Work out how many lines of the listing below contain the word "clock". Respond with that number only.
---*---
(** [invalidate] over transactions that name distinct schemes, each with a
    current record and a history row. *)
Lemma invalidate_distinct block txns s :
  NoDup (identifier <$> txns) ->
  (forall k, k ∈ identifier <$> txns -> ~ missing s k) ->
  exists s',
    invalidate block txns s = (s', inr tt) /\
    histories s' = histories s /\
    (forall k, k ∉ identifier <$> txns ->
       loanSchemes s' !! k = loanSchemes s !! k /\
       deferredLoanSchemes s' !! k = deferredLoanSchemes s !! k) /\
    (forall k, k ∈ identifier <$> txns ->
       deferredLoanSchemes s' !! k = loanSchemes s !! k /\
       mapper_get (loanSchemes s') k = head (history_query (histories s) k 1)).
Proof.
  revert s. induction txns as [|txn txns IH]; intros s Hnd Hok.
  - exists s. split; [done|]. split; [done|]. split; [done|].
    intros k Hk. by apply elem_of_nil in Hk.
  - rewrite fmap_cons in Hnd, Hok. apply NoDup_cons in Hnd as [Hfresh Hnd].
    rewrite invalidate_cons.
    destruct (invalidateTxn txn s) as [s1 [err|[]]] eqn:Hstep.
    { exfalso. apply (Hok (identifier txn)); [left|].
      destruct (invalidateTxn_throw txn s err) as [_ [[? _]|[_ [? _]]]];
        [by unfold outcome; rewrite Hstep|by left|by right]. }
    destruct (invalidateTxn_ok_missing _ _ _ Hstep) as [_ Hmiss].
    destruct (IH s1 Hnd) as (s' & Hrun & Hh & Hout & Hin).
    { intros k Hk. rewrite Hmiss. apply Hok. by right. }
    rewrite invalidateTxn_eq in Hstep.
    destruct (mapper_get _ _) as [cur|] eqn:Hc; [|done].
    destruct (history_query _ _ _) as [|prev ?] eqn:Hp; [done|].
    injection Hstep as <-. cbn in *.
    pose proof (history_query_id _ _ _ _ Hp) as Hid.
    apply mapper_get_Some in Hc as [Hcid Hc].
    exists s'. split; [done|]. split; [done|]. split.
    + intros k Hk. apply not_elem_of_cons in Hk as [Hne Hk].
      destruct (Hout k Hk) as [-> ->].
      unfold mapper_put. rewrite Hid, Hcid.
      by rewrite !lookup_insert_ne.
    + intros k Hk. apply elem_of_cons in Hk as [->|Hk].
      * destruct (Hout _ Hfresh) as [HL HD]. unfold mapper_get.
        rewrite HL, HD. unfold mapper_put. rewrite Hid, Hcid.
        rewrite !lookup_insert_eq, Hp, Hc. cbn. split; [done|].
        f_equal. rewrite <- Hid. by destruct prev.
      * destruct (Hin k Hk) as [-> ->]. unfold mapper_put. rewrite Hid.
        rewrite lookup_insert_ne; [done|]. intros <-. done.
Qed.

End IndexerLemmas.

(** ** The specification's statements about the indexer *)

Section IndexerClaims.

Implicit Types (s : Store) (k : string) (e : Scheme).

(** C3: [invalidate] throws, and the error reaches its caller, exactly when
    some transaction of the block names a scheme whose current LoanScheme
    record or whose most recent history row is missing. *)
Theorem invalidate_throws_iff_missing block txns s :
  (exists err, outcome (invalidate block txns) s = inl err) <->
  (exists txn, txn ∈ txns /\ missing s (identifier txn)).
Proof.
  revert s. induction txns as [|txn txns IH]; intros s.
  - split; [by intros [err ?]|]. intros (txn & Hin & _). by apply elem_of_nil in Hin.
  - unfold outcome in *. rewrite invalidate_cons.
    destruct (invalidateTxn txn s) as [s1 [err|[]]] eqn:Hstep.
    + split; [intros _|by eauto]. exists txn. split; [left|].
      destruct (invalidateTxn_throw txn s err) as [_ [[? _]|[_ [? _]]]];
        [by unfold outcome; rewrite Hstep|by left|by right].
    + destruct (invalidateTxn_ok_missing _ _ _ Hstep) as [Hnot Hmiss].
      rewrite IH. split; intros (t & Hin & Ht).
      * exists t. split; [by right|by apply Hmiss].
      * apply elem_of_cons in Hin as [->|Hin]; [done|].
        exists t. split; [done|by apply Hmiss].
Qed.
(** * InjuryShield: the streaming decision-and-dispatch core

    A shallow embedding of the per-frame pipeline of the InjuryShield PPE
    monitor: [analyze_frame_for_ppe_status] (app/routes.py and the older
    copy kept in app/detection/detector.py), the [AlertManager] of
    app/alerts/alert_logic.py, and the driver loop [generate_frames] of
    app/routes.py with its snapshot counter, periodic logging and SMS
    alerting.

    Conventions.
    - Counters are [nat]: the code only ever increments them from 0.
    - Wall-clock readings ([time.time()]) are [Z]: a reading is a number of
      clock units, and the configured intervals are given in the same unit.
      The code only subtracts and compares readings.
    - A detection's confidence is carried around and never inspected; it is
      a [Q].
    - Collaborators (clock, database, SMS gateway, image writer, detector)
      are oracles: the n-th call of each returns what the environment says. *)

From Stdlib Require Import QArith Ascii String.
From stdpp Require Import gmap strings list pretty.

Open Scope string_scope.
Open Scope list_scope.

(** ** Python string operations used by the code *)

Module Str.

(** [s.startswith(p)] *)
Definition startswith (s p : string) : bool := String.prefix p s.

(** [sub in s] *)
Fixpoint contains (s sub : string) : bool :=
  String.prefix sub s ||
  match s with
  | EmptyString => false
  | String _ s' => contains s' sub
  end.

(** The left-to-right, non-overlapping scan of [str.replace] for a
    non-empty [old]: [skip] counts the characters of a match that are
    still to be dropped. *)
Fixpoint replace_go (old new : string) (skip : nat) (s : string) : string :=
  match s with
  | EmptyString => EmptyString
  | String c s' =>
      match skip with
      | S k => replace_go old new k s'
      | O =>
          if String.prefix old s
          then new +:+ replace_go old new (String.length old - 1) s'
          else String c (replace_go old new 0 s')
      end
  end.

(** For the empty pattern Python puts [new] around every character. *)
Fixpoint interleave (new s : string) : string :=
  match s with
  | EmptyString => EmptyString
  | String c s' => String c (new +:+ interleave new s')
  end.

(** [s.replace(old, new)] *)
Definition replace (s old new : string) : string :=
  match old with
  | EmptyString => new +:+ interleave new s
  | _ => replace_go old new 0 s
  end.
---*---
• **Answer to the exercise**
3